Lysophosphatidic acid increases mesangial cell proliferation in models of diabetic nephropathy via Rac1/MAPK/KLF5 signaling

Abstract

Mesangial cell proliferation has been identified as a major factor contributing to glomerulosclerosis, which is a typical symptom of diabetic nephropathy (DN). Lysophosphatidic acid (LPA) levels are increased in the glomerulus of the kidney in diabetic mice. LPA is a critical regulator that induces mesangial cell proliferation; however, its effect and molecular mechanisms remain unknown. The proportion of alpha-SMA(+)/PCNA(+) cells was increased in the kidney cortex of db/db mice compared with control mice. Treatment with LPA concomitantly increased the proliferation of mouse mesangial cells (SV40 MES13) and the expression of cyclin D1 and CDK4. On the other hand, the expression of p27(Kip1) was decreased.
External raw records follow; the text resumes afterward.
(* ===== verification/PendingLog.v ===== *)
(** * The persistent store of pending events

    Models [indras-storage/src/persistent.rs]: the pending events of [Pending]
    behind a log of lines, each the base64 text of a [postcard] pc_encoded entry,
    written before a change and replayed at the start.  [PendingLog] keeps the
    bytes of the file and those the [BufWriter] has not written yet, which a
    restart does not find; a flush that fails has written any part of them.  The [postcard] encoding of the
    entries is a parameter. *)

From S2P Require Import Prelude Bytes Packet Pending.

Local Open Scope string_scope.
Local Open Scope Z_scope.
Local Open Scope list_scope.

(** ** Base64 *)

Definition ALPHABET : list byte :=
  as_bytes "ABCDEFGHIJKLMNOPQRSTUVWXYZabcdefghijklmnopqrstuvwxyz0123456789+/".

Definition alphabet_char (n : Z) : byte := default x00 (ALPHABET !! Z.to_nat n).

(** The four indices of a group of three bytes. *)
Definition sextet0 (b0 : Z) : Z := Z.shiftr b0 2.
Definition sextet1 (b0 b1 : Z) : Z := Z.lor (Z.shiftl (Z.land b0 3) 4) (Z.shiftr b1 4).
Definition sextet2 (b1 b2 : Z) : Z := Z.lor (Z.shiftl (Z.land b1 15) 2) (Z.shiftr b2 6).
Definition sextet3 (b2 : Z) : Z := Z.land b2 63.

Definition b64_pad : byte := "=".

Fixpoint base64_encode (data : list byte) : list byte :=
  match data with
  | [] => []
  | [a] =>
      let b0 := byte_val a in
      [alphabet_char (sextet0 b0); alphabet_char (sextet1 b0 0); b64_pad; b64_pad]
  | [a; b] =>
      let b0 := byte_val a in let b1 := byte_val b in
      [alphabet_char (sextet0 b0); alphabet_char (sextet1 b0 b1); alphabet_char (sextet2 b1 0); b64_pad]
  | a :: b :: c :: data =>
      let b0 := byte_val a in let b1 := byte_val b in let b2 := byte_val c in
      [alphabet_char (sextet0 b0); alphabet_char (sextet1 b0 b1); alphabet_char (sextet2 b1 b2);
       alphabet_char (sextet3 b2)] ++ base64_encode data
  end.

Definition decode_char (c : byte) : Result Z string :=
  let z := byte_val c in
  if (65 <=? z) && (z <=? 90) then Ok (z - 65)
  else if (97 <=? z) && (z <=? 122) then Ok (z - 97 + 26)
  else if (48 <=? z) && (z <=? 57) then Ok (z - 48 + 52)
  else if z =? 43 then Ok 62
  else if z =? 47 then Ok 63
  else if z =? 61 then Ok 0
  else Err "Invalid base64 character".

(** The groups of four characters.  A character outside ASCII is invalid, so
    that groups of bytes fail where groups of characters do. *)
Fixpoint decode_chunks (l : list byte) : Result (list byte) string :=
  match l with
  | c0 :: c1 :: c2 :: c3 :: l =>
      let? b0 := decode_char c0 in
      let? b1 := decode_char c1 in
      let? b2 := decode_char c2 in
      let? b3 := decode_char c3 in
      let? rest := decode_chunks l in
      Ok ([byte_of_Z (Z.lor (Z.shiftl b0 2) (Z.shiftr b1 4))]
          ++ (if bool_decide (c2 = b64_pad) then [] else [byte_of_Z (Z.lor (Z.shiftl b1 4) (Z.shiftr b2 2))])
          ++ (if bool_decide (c3 = b64_pad) then [] else [byte_of_Z (Z.lor (Z.shiftl b2 6) b3)])
          ++ rest)
  | _ => Ok []
  end.

Definition base64_decode (input : list byte) : Result (list byte) string :=
  let input := trim input in
  if negb (length input mod 4 =? 0)%nat then Err "Invalid base64 length"
  else decode_chunks input.

(** ** The log *)

Inductive LogEntry : Type :=
| MarkPending (peer_bytes : list byte) (event_id : EventId)
| MarkDelivered (peer_bytes : list byte) (event_id : EventId)
| MarkDeliveredUpTo (peer_bytes : list byte) (up_to : EventId)
| ClearPending (peer_bytes : list byte).

Class LogPostcard : Type := {
  pc_log : LogEntry → Result (list byte) string;
  pc_parse_log : list byte → Result LogEntry string;
}.

Record PersistentPendingStore : Type := {
  pl_mem : InMemoryPendingStore;
  pl_file : list byte;
  pl_buffer : list byte;
  pl_open : bool;
  sync_writes : bool;
}.

Definition pl_set_mem (m : InMemoryPendingStore) (s : PersistentPendingStore) : PersistentPendingStore :=
  {| pl_mem := m; pl_file := pl_file s; pl_buffer := pl_buffer s; pl_open := pl_open s;
     sync_writes := sync_writes s |}.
The expression of Kruppel-like factor 5 (KLF5) was upregulated in the kidney cortex of db/db mice and LPA-treated SV40 MES13 cells. RNAi-mediated silencing of KLF5 reversed these effects and inhibited the proliferation of LPA-treated cells. Mitogen-activated protein kinases (MAPKs) were activated, and the expression of early growth response 1 (Egr1) was subsequently increased in LPA-treated SV40 MES13 cells and the kidney cortex of db/db mice. Moreover, LPA significantly increased the activity of the Ras-related C3 botulinum toxin substrate (Rac1) GTPase in SV40 MES13 cells, and the dominant-negative form of Rac1 partially inhibited the phosphorylation of p38 and upregulation of Egr1 and KLF5 induced by LPA. LPA-induced hyperproliferation was attenuated by the inhibition of Rac1 activity. Based on these results, the Rac1/MAPK/KLF5 signaling pathway was one of the mechanisms by which LPA induced mesangial cell proliferation in DN models.